Early castration-induced upregulation of transforming growth factor beta1 and its receptors is associated with tumor cell apoptosis and a major decline in serum prostate-specific antigen in prostate cancer patients.

Abstract

The mechanism behind castration-induced apoptosis in prostate cells is unknown, but data from other species suggest that transforming growth factor beta1 (TGF-beta1) may be involved. By using quantitative RT-PCR and immunohistochemistry, expression of TGF-beta1 and its receptors type I and II (RI and RII) was studied in normal and tumor areas of core biopsies taken before and 2-11 days after castration therapy. The TGF-beta responses were related to changes in apoptotic index and to changes in serum prostate-specific antigen (PSA). In normal prostate tissue, apoptosis was generally increased by castration, and apoptosis was accompanied by an increase in TGF-beta1 and RII mRNA levels (P < 0.05).
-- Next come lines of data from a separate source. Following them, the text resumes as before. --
(* ===== verification/Settings.v ===== *)
(** What the parts of the program take from the configuration: the constructors
    of the rate limiter, of the extraction service, of the balancer and of the
    cache of forwarded answers, the backend factory, and the levels of the log
    ([webserver/DOSGuard.h], [etl/ReportingETL.cpp], [etl/ETLSource.cpp],
    [etl/ETLSource.h], [backend/BackendFactory.h], [log/Logger.cpp]).

    [settings_bounds]: the numbers that are read fit their types, the number of
    markers is between 1 and 256, and the test of [online_delete] against the
    greatest number of its type never holds. [ttl_wraps]: the lifetime of the data
    is computed in 32 bits. *)

From stdpp Require Import base list strings gmap.
From Stdlib Require Import ZArith Lia Ascii.
From S2P Require Import Prelude Types Json Errors Requests Subscriptions Directory Rpc Validators DosGuard Config.

#[local] Open Scope string_scope.
#[local] Open Scope list_scope.
Open Scope Z_scope.

Fixpoint cfg_map {A B} (f : A -> Cfg B) (l : list A) : Cfg (list B) :=
  match l with [] => Val [] | a :: l' => b ← f a; bs ← cfg_map f l'; Val (b :: bs) end.

(** ** The rate limiter *)

Definition getWhitelist (config : json) : Cfg (gset string) :=
  whitelist ← arrayOr config "dos_guard.whitelist" [];
  ips ← cfg_map (fun elem => self_value RString elem) whitelist;
  Val (list_to_set ips).

Definition DOSGuard_make (config : json) : Cfg DOSGuard :=
  whitelist ← getWhitelist config;
  maxFetches ← valueOr uint32_ config "dos_guard.max_fetches" 1000000;
  maxConnCount ← valueOr uint32_ config "dos_guard.max_connections" 20;
  maxRequestCount ← valueOr uint32_ config "dos_guard.max_requests" 20;
  Val (mkDOSGuard ∅ ∅ whitelist maxFetches maxConnCount maxRequestCount).

(** ** The extraction service *)

Inductive CacheLoadStyle := ASYNC | SYNC | NOT_AT_ALL.

Record ClioPeer := mkClioPeer { peer_ip : string; peer_port : Z }.

Record EtlSettings := mkEtlSettings {
  startSequence_ : option Z; finishSequence_ : option Z; readOnly_ : bool; onlineDeleteInterval_ : option Z;
  extractorThreads_ : Z; txnThreshold_ : Z; cacheLoadStyle_ : CacheLoadStyle; numCacheDiffs_ : Z;
  numCacheMarkers_ : Z; cachePageFetchSize_ : Z; clioPeers : list ClioPeer }.

(** The three tests one after the other: the last that holds counts. *)
Definition load_style (entry : string) (style : CacheLoadStyle) : CacheLoadStyle :=
  let style := if iequals entry "sync" then SYNC else style in
  let style := if iequals entry "async" then ASYNC else style in
  if iequals entry "none" || iequals entry "no" then NOT_AT_ALL else style.

(** The port is kept in 32 bits with a sign. *)
Definition read_peer (peer : json) : Cfg ClioPeer :=
  ip ← config_value RString peer "ip";
  port ← config_value uint32_ peer "port";
  Val (mkClioPeer ip (if port <? 2 ^ 31 then port else port - 2 ^ 32)).

(** [std::shuffle] is given: some reordering of a list. *)
Definition ReportingETL_make (shuffle : list ClioPeer -> list ClioPeer) (config : json) : Cfg EtlSettings :=
  startSequence ← maybeValue uint32_ config "start_sequence";
  finishSequence ← maybeValue uint32_ config "finish_sequence";
  readOnly ← valueOr RBool config "read_only" false;
  interval ← maybeValue uint32_ config "online_delete";
  onlineDelete ← match interval with
                 | Some i =>
                     if i >? 2 ^ 32 - 1 then Exc (ConfigError "online_delete cannot be greater than 4294967295")
                     else Val (if i >? 0 then Some i else None)
                 | None => Val None
                 end;
  extractorThreads ← valueOr uint32_ config "extractor_threads" 1;
  txnThreshold ← valueOr uint64_ config "txn_threshold" 0;
  hasCache ← config_contains config "cache";
  if (hasCache : bool) then
    cache ← section config "cache";
    entry ← maybeValue RString cache "load";
    let style := match entry with Some e => load_style e ASYNC | None => ASYNC end in
    numCacheDiffs ← valueOr uint64_ cache "num_diffs" 32;
    numCacheMarkers ← valueOr uint64_ cache "num_markers" 48;
    cachePageFetchSize ← valueOr uint64_ cache "page_fetch_size" 512;
    peers ← maybeArray cache "peers";
    clioPeers ← match peers with Some ps => l ← cfg_map read_peer ps; Val (shuffle l) | None => Val [] end;
    Val (mkEtlSettings startSequence finishSequence readOnly onlineDelete extractorThreads txnThreshold
           style numCacheDiffs numCacheMarkers cachePageFetchSize clioPeers)
  else
    Val (mkEtlSettings startSequence finishSequence readOnly onlineDelete extractorThreads txnThreshold
           ASYNC 32 48 512 []).

(** ** The balancer *)

(** [downloadRanges_]; whether the database has a range is only asked without
    a setting. *)
Definition downloadRanges_make (config : json) (has_range : bool) : Cfg Z :=
  value ← maybeValue uint32_ config "num_markers";
  Val (match value with Some v => Z.max 1 (Z.min v 256) | None => if has_range then 4 else 16 end).

(** ** The factory of the backend *)

(** The section for the backend, the lifetime of its data, and whether it only
    reads. *)
Definition backend_settings (config : json) : Cfg (json * Z * bool) :=
  readOnly ← valueOr RBool config "read_only" false;
  type ← config_value RString config "database.type";
  if iequals type "cassandra" then
    cfg ← section config ("database." +:+ type);
    online_delete ← valueOr uint32_ config "online_delete" 0;
    Val (cfg, u32 (online_delete * 4), readOnly)
  else Exc (ConfigError "Invalid database type").

(** ** The levels of the log *)

Inductive Severity := TRC | DBG | NFO | WRN | ERR | FTL.

(** The conversion of a level: not a string, or a string that names none. *)
Definition severity_of (value : json) : Cfg Severity :=
  match value with
  | JString s =>
      if iequals s "trace" then Val TRC else if iequals s "debug" then Val DBG else if iequals s "info" then Val NFO
      else if iequals s "warning" || iequals s "warn" then Val WRN else if iequals s "error" then Val ERR
      else if iequals s "fatal" then Val FTL
      else Exc (ConfigError "Could not parse `log_level`: expected `trace`, `debug`, `info`, `warning`, `error` or `fatal`")
  | _ => Exc (ConfigError "`log_level` must be a string")
  end.

(** [valueOr<Severity>]: the type is none of those that [checkedAs] looks at. *)
Definition severityOr (store_ : json) (key : string) (fallback : Severity) : Cfg Severity :=
  catch_store (maybe_element ← lookup_ store_ key;
               match maybe_element with Some element => severity_of element | None => Val fallback end) (Val fallback).

Definition channels : list string := ["General"; "WebServer"; "Backend"; "RPC"; "ETL"; "Subscriptions"; "Performance"].

Fixpoint log_overrides (defaultSeverity : Severity) (overrides : list json) (levels : gmap string Severity)
  : Cfg (gmap string Severity) :=
  match overrides with
  | [] => Val levels
  | cfg :: rest =>
      name ← valueOrThrow RString cfg "channel" "Channel name is required";
      if negb (bool_decide (name ∈ channels)) then
        Exc (ConfigError ("Can't override settings for log channel " +:+ name +:+ ": invalid channel"))
      else
        level ← severityOr cfg "log_level" defaultSeverity;
        log_overrides defaultSeverity rest (<[name := level]> levels)
  end.

(** The filter that [LogService::init] sets. *)
Definition log_levels (config : json) : Cfg (gmap string Severity) :=
  defaultSeverity ← severityOr config "log_level" NFO;
  overrides ← arrayOr config "log_channels" [];
  log_overrides defaultSeverity overrides (<["Alert" := WRN]> (list_to_map ((fun c => (c, defaultSeverity)) <$> channels))).

(** ** What is read *)

Lemma maybeValue_bounds name lo hi store_ key z :
  maybeValue (RInteger name lo hi) store_ key = Val (Some z) -> lo <= z <= hi.
Proof.
  unfold maybeValue. destruct (lookup_ store_ key) as [[v|]|e]; cbn; [|done..].
  destruct v; cbn; try done; destruct ((lo <=? z0) && (z0 <=? hi)) eqn:Hb; try done; intros [= ->]; lia.
Qed.

Lemma valueOr_bounds name lo hi store_ key fallback z :
  lo <= fallback <= hi -> valueOr (RInteger name lo hi) store_ key fallback = Val z -> lo <= z <= hi.
Proof.
  intros Hf. unfold valueOr.
  destruct (maybeValue (RInteger name lo hi) store_ key) as [[v|]|e] eqn:Hv; cbn.
  - intros [= <-]. by eapply maybeValue_bounds.
  - by intros [= <-].
  - destruct e; cbn; try done. by intros [= <-].
Qed.

Theorem settings_bounds (config : json) :
  (forall g, DOSGuard_make config = Val g ->
     ipState_ g = ∅ /\ ipConnCount_ g = ∅ /\
     0 <= maxFetches_ g < 2 ^ 32 /\ 0 <= maxConnCount_ g < 2 ^ 32 /\ 0 <= maxRequestCount_ g < 2 ^ 32) /\
  (forall has_range n, downloadRanges_make config has_range = Val n -> 1 <= n <= 256) /\
  (forall key i, maybeValue uint32_ config key = Val (Some i) -> (i >? 2 ^ 32 - 1) = false).
Proof.
  split_and!.
  - intros g. unfold DOSGuard_make. destruct (getWhitelist config) as [w|]; cbn -[valueOr]; [|done].
    destruct (valueOr uint32_ config "dos_guard.max_fetches" 1000000) as [a|] eqn:Ha; cbn -[valueOr]; [|done].
    destruct (valueOr uint32_ config "dos_guard.max_connections" 20) as [b|] eqn:Hb; cbn -[valueOr]; [|done].
    destruct (valueOr uint32_ config "dos_guard.max_requests" 20) as [c|] eqn:Hc; cbn; [|done].
    apply valueOr_bounds in Ha; [|lia]. apply valueOr_bounds in Hb; [|lia]. apply valueOr_bounds in Hc; [|lia].
    intros [= <-]. cbn. split_and!; lia || done.
  - intros has_range n. unfold downloadRanges_make.
    destruct (maybeValue uint32_ config "num_markers") as [[v|]|]; cbn; [|destruct has_range|done]; intros [= <-]; lia.
  - intros key i Hi. apply maybeValue_bounds in Hi. lia.
Qed.

(** A quarter of 2^32 ledgers to keep: no lifetime at all, which means for ever. *)
Example ttl_wraps :
  backend_settings (JObject [("database", JObject [("type", JString "cassandra"); ("cassandra", JObject [])]);
                             ("online_delete", JInt64 (2 ^ 30))]) = Val (JObject [], 0, false).
Proof. reflexivity. Qed.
In tumors, apoptosis was seen only in 44% of the cases and in these, but not in the others, TGF-beta1, RI, and RII mRNA levels were increased (P < 0.05). In the patients showing a prognostically favorable PSA response (nadir PSA <5 ng/ml), but not in the others, RI and RII mRNA levels were significantly upregulated (P < 0.05). Short-term upregulation of TGF-beta1 and its receptors is associated with apoptosis in human prostate and prostate cancer, and possibly with a favorable clinical outcome after castration therapy.